South Korea splits economy ministry in major overhaul of economic governance

By Park Ki-rock Posted : January 2, 2026, 11:19 Updated : January 2, 2026, 11:22
Officials pose for a photo during the signboard ceremony for the Planning and Budget Office on Thursday morning at Government Complex Sejong Building 5, attended by Prime Minister Kim Min Seok.
Officials pose for a photo during the signboard ceremony for the newly-launched Ministry of Planning and Budget at Government Complex Sejong, attended by Prime Minister Kim Min-seok, third from left, Jan. 2, 2026. Courtesy of the Ministry of Planning and Budget


SEOUL, January 02 (AJP) - South Korea on Friday formally split the Ministry of Economy and Finance into two separate ministries, a move the government says will strengthen fiscal discipline and policy accountability but that raises questions about coordination in economic crisis management.

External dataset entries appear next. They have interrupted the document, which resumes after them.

Lemma admin_failures_witness :
  Router.app down ∅ get_admin fresh =
    (Normal tt, sent 500 "Error processing admin request" fresh)
  /\ Router2.app (answers 200 etag "deleted") ∅ delete_admin fresh =
    (Normal tt, sent 500 "Error processing admin request" fresh)
  /\ Router2.app (answers 503 etag "busy") ∅ get_admin fresh =
    (Normal tt, sent 500 "Error processing admin request" fresh).
Proof.
  split; [|split].
  - destruct (admin_failures down ∅ get_admin fresh eq_refl) as (_ & H & _).
    apply (H _ "connect ECONNREFUSED" eq_refl eq_refl).
  - destruct (admin_failures (answers 200 etag "deleted") ∅ delete_admin fresh eq_refl)
      as (H & _).
    apply H; discriminate.
  - destruct (admin_failures (answers 503 etag "busy") ∅ get_admin fresh eq_refl)
      as (_ & _ & _ & _ & H).
    apply (H _ {| status := 503; headers := etag; data := "busy" |} eq_refl eq_refl).
    simpl. lia.
Defined.

(** X14. What the admin branch forwards. A [GET] goes out as a [GET]
    of the same URL on the frontend without a body, a [POST] as a [POST]
    of the same URL; the headers are those of the request with [host]
    set to the frontend. [router/index.js] posts the parsed body as it
    is; the revised router does so too unless the content type names a
    URL-encoded form, which it posts as [URLSearchParams]. The response is
    decided by what the frontend does with that one request. *)
Theorem admin_forwarding frontend req res :
  let target := "http://frontend:3001" ++ originalUrl req in
  let forwarded_headers := <["host" := "frontend:3001"]> (req_headers req) in
  let outbound m payload :=
    {| out_method := m; out_url := target; out_headers := forwarded_headers;
       out_payload := payload |} in
  (method req = "GET" ->
   Router.admin_proxy frontend req res =
     (Normal tt, admin_outcome (frontend (outbound "GET" NoPayload)) res) /\
   Router2.admin_proxy frontend req res =
     (Normal tt, admin_outcome (frontend (outbound "GET" NoPayload)) res))
  /\ (method req = "POST" ->
      Router.admin_proxy frontend req res =
        (Normal tt, admin_outcome (frontend (outbound "POST" (Parsed (req_body req)))) res) /\
      Router2.admin_proxy frontend req res =
        (Normal tt,
         admin_outcome
           (frontend
              (outbound "POST"
                 (if includes (default "" (req_headers req !! "content-type"))
                       "application/x-www-form-urlencoded"
                  then SearchParams (Router2.form_pairs (req_body req))
                  else Parsed (req_body req)))) res))
  /\ forwarded_headers !! "host" = Some "frontend:3001"
  /\ (forall k, k <> "host" -> forwarded_headers !! k = req_headers req !! k).
Proof.
  cbv zeta. rewrite admin_proxy_run, admin_proxy2_run.
  unfold admin_request, admin_request2, proxied_headers, admin_outcome.
  split; [|split; [|split]].
  - intros ->. split; reflexivity.
  - intros ->. split; [reflexivity|].
    destruct (includes _ "application/x-www-form-urlencoded"); reflexivity.
  - apply lookup_insert_eq.
  - intros k Hk. apply lookup_insert_ne. congruence.
Qed.

Lemma admin_forwarding_witness :
  Router2.admin_proxy echo save_guide fresh =
    (Normal tt,
     {| statusCode := 200; sent_headers := ∅;
        sent_body := Some "http://frontend:3001/admin/save/guide"; finished := true |})
  /\ Router.admin_proxy echo get_admin fresh =
    (Normal tt,
     {| statusCode := 200; sent_headers := ∅;
        sent_body := Some "http://frontend:3001/admin"; finished := true |}).
Proof.
  split.
  - destruct (admin_forwarding echo save_guide fresh) as (_ & H & _).
    destruct (H eq_refl) as [_ H2]. rewrite H2. reflexivity.
  - destruct (admin_forwarding echo get_admin fresh) as (H & _).
    destruct (H eq_refl) as [H1 _]. rewrite H1. reflexivity.
Defined.

(** X15. Re-encoding a parsed form keeps, for every key, all its values
    in their order, a field with several values giving one pair for
    each; a field whose value is an empty array gives no pair at all. *)
Theorem form_values_kept fields key :
  pairs_for key (Router2.form_pairs fields) = values_for key fields
  /\ List.length (Router2.form_pairs fields) =
       List.length (flat_map (fun '(_, value) => values_of value) fields)
  /\ (values_for key fields = [] -> ~ In key (List.map fst (Router2.form_pairs fields))).
Proof.
  assert (forall fs, pairs_for key (Router2.form_pairs fs) = values_for key fs) as Hvals.
  { unfold pairs_for, values_for, Router2.form_pairs.
    induction fs as [|[k value] fs IH]; [reflexivity|].
    cbn [flat_map]. rewrite List.filter_app, List.map_app, IH. f_equal.
    destruct value as [v|items]; simpl.
    - destruct (String.eqb k key); reflexivity.
    - induction items as [|item items IHi]; simpl.
      + destruct (String.eqb k key); reflexivity.
      + destruct (String.eqb k key) eqn:E; simpl in *; [f_equal|]; exact IHi. }
  split; [apply Hvals|]. split.
  - clear Hvals. unfold Router2.form_pairs.
    induction fields as [|[k value] fields IH]; [reflexivity|].
    cbn [flat_map]. rewrite !length_app, IH. f_equal.
    destruct value; simpl; [reflexivity|apply length_map].
  - intros Hnone Hin. rewrite <- Hvals in Hnone. unfold pairs_for in Hnone.
    apply in_map_iff in Hin as ([k v] & Hk & Hin). simpl in Hk. subst k.
    assert (In (key, v) (List.filter (fun '(k, _) => String.eqb k key)
                           (Router2.form_pairs fields))) as Hf.
    { apply filter_In. split; [exact Hin|apply String.eqb_refl]. }
    destruct (List.filter _ _); [destruct Hf|discriminate].
Qed.

Lemma form_values_kept_witness :
  values_for "partTitles" [("title", One "Tax"); ("partTitles", Many [])] = [] /\
  ~ In "partTitles"
      (List.map fst (Router2.form_pairs [("title", One "Tax"); ("partTitles", Many [])])).
Proof.
  split; [reflexivity|].
  apply (proj2 (proj2 (form_values_kept
                         [("title", One "Tax"); ("partTitles", Many [])] "partTitles"))).
  reflexivity.
Defined.

(** X16. The revised router passes the query string of a search on as it
    is: for a [GET] outside [/admin] whose path starts with [search],
    it asks the frontend for [/search] followed by the request URL from
    its first question mark on, or for [/search] alone when the URL has
    no question mark, and answers with the status and body it gets. *)
Theorem search_query_forwarded frontend routeCache req res path :
  startsWith (originalUrl req) "/admin" = false ->
  method req = "GET" ->
  params_path req = Some path ->
  startsWith path "search" = true ->
  (forall before query response,
     url req = before ++ "?" ++ query ->
     includes before "?" = false ->
     frontend (get_request ("http://frontend:3001/search?" ++ query)) = Answered response ->
     Router2.app frontend routeCache req res = (Normal tt, forwarded response res))
  /\ (forall response,
        includes (url req) "?" = false ->
        frontend (get_request "http://frontend:3001/search") = Answered response ->
        Router2.app frontend routeCache req res = (Normal tt, forwarded response res)).
Proof.
  intros Hadmin Hget Hp Hs.
  rewrite (app2_get _ routeCache _ Hadmin Hget). rewrite get_path2_run.
  assert (String.eqb path "" = false) as Hne.
  { destruct path; [discriminate Hs|reflexivity]. }
  split.
  - intros before query response Hurl Hclean Hans.
    assert (Router2.targetUrl_of req = "http://frontend:3001/search?" ++ query) as ->.
    { unfold Router2.targetUrl_of. rewrite Hp.
      change (default "" (Some path)) with path. cbv zeta. rewrite Hne, Hs, Hurl.
      rewrite (includes_app before "?" query).
      change ("?" ++ query) with (String "?"%char query).
      rewrite (indexOf_char before "?"%char query Hclean), Nat2Z.id.
      unfold substring. rewrite length_append.
      replace (String.length before + String.length (String "?"%char query)
               - String.length before)%nat
        with (String.length (String "?"%char query)) by lia.
      rewrite substring_suffix. reflexivity. }
    rewrite Hans. reflexivity.
  - intros response Hclean Hans.
    assert (Router2.targetUrl_of req = "http://frontend:3001/search") as ->.
    { unfold Router2.targetUrl_of. rewrite Hp.
      change (default "" (Some path)) with path. cbv zeta. rewrite Hne, Hs, Hclean.
      reflexivity. }
    rewrite Hans. reflexivity.
Qed.

Lemma search_query_forwarded_witness :
  Router2.app echo ∅ get_search fresh =
    (Normal tt,
     {| statusCode := 200; sent_headers := ∅;
        sent_body := Some "http://frontend:3001/search?q=tax&page=2"; finished := true |}).
Proof.
  destruct (search_query_forwarded echo ∅ get_search fresh "search"
              eq_refl eq_refl eq_refl eq_refl) as [H _].
  rewrite (H "/search" "q=tax&page=2" _ eq_refl eq_refl eq_refl). reflexivity.
Defined.

(** X17. For a [GET] outside [/admin], [router/index.js] sets no header,
    always sends a body, and leaves the status as it was or sets 404 or
    500: a status of the frontend is never passed on. *)
Theorem plain_routes_statuses frontend routeCache req res :
  startsWith (originalUrl req) "/admin" = false ->
  method req = "GET" ->
  exists code body,
    Router.app frontend routeCache req res =
      (Normal tt,
       {| statusCode := code; sent_headers := sent_headers res; sent_body := Some body;
          finished := true |}) /\
    (code = statusCode res \/ code = 404%Z \/ code = 500%Z).
Proof.
  intros Hadmin Hget. rewrite (app_get _ _ _ Hadmin Hget).
  destruct (get_path_shape frontend routeCache req res) as (code & body & H & Hcode).
  exists code, body. split; [exact H|exact Hcode].
Qed.

Lemma plain_routes_statuses_witness :
  exists code body,
    Router.app (answers 201 etag "made") about_cached get_about fresh =
      (Normal tt,
       {| statusCode := code; sent_headers := sent_headers fresh; sent_body := Some body;
          finished := true |}) /\
    (code = statusCode fresh \/ code = 404%Z \/ code = 500%Z).
Proof.
  exact (plain_routes_statuses (answers 201 etag "made") about_cached get_about fresh
           eq_refl eq_refl).
Defined.

End RouterExtras.

Section FindableExtras.

Import JS Publishing SearchApi Runs Invariants IndexMaps Fields Examples.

The reorganization creates the Ministry of Planning and Budget and the Ministry of Finance and Economy, separating budget authority from macroeconomic, financial and tax policy. The two ministries officially launched at the Government Complex in Sejong, marking one of the most significant changes to South Korea’s economic governance in nearly two decades.

The Ministry of Finance and Economy began operations following a signboard ceremony at the former ministry’s main building, while the Ministry of Planning and Budget moved into Building 5, previously occupied by the Ministry of Oceans and Fisheries. The physical separation underscores the institutional overhaul, which divides budget and economic policy functions that had operated under one roof.

Under the new structure, the Ministry of Planning and Budget will be responsible for national fiscal management, including budget formulation, execution and performance evaluation. The Ministry of Finance and Economy will serve as the government’s economic “control tower,” overseeing macroeconomic management, financial and tax policy, and external economic affairs.

It is the first time since the Ministry of Economy and Finance was launched in 2008 that budget and economic policy functions have been separated, ending an 18-year combined system.

The government said the change was driven by concerns that concentrating budget, tax and economic policy in a single ministry had led to excessive power and reduced policy flexibility.

With large-scale fiscal spending becoming more routine, officials said an independent budget authority would help reinforce fiscal discipline, while a dedicated finance and economy ministry could respond more nimbly to economic cycles and focus on industrial and financial policy.

However, questions remain over whether the Ministry of Finance and Economy can function effectively as an economic control tower without direct budget authority. Critics warn that policy impact could be limited if growth strategies and crisis responses cannot be backed by swift budgetary action.

Policy coordination between the two agencies is also emerging as a key test.

Because fiscal policy plays a central role in economic stabilization, misalignment between budget planning and macroeconomic policy could weaken outcomes. Past periods of institutional separation were marked by coordination failures and disputes over responsibility, some observers say.

The Ministry of Planning and Budget faces immediate challenges from population aging, rising welfare spending and mounting calls for expansionary budgets to support a slowing economy, while being tasked with preserving fiscal soundness. Its effectiveness will likely depend on strengthening midterm fiscal planning and maintaining tighter control over spending demands from other ministries.

The Ministry of Finance and Economy is launching amid heightened global uncertainty, including shifting interest-rate trends, intensifying U.S.-China technology rivalry and ongoing supply-chain restructuring. It must balance inflation control with efforts to revive growth, while managing tax policy, financial-market stability and external economic negotiations without direct budget levers.

Analysts say the reorganization risks confusion and accountability gaps. But if clear roles and a permanent coordination mechanism are established, the split could enhance both fiscal discipline and economic responsiveness. The government has said it plans to limit policy friction through regular consultations and joint response systems.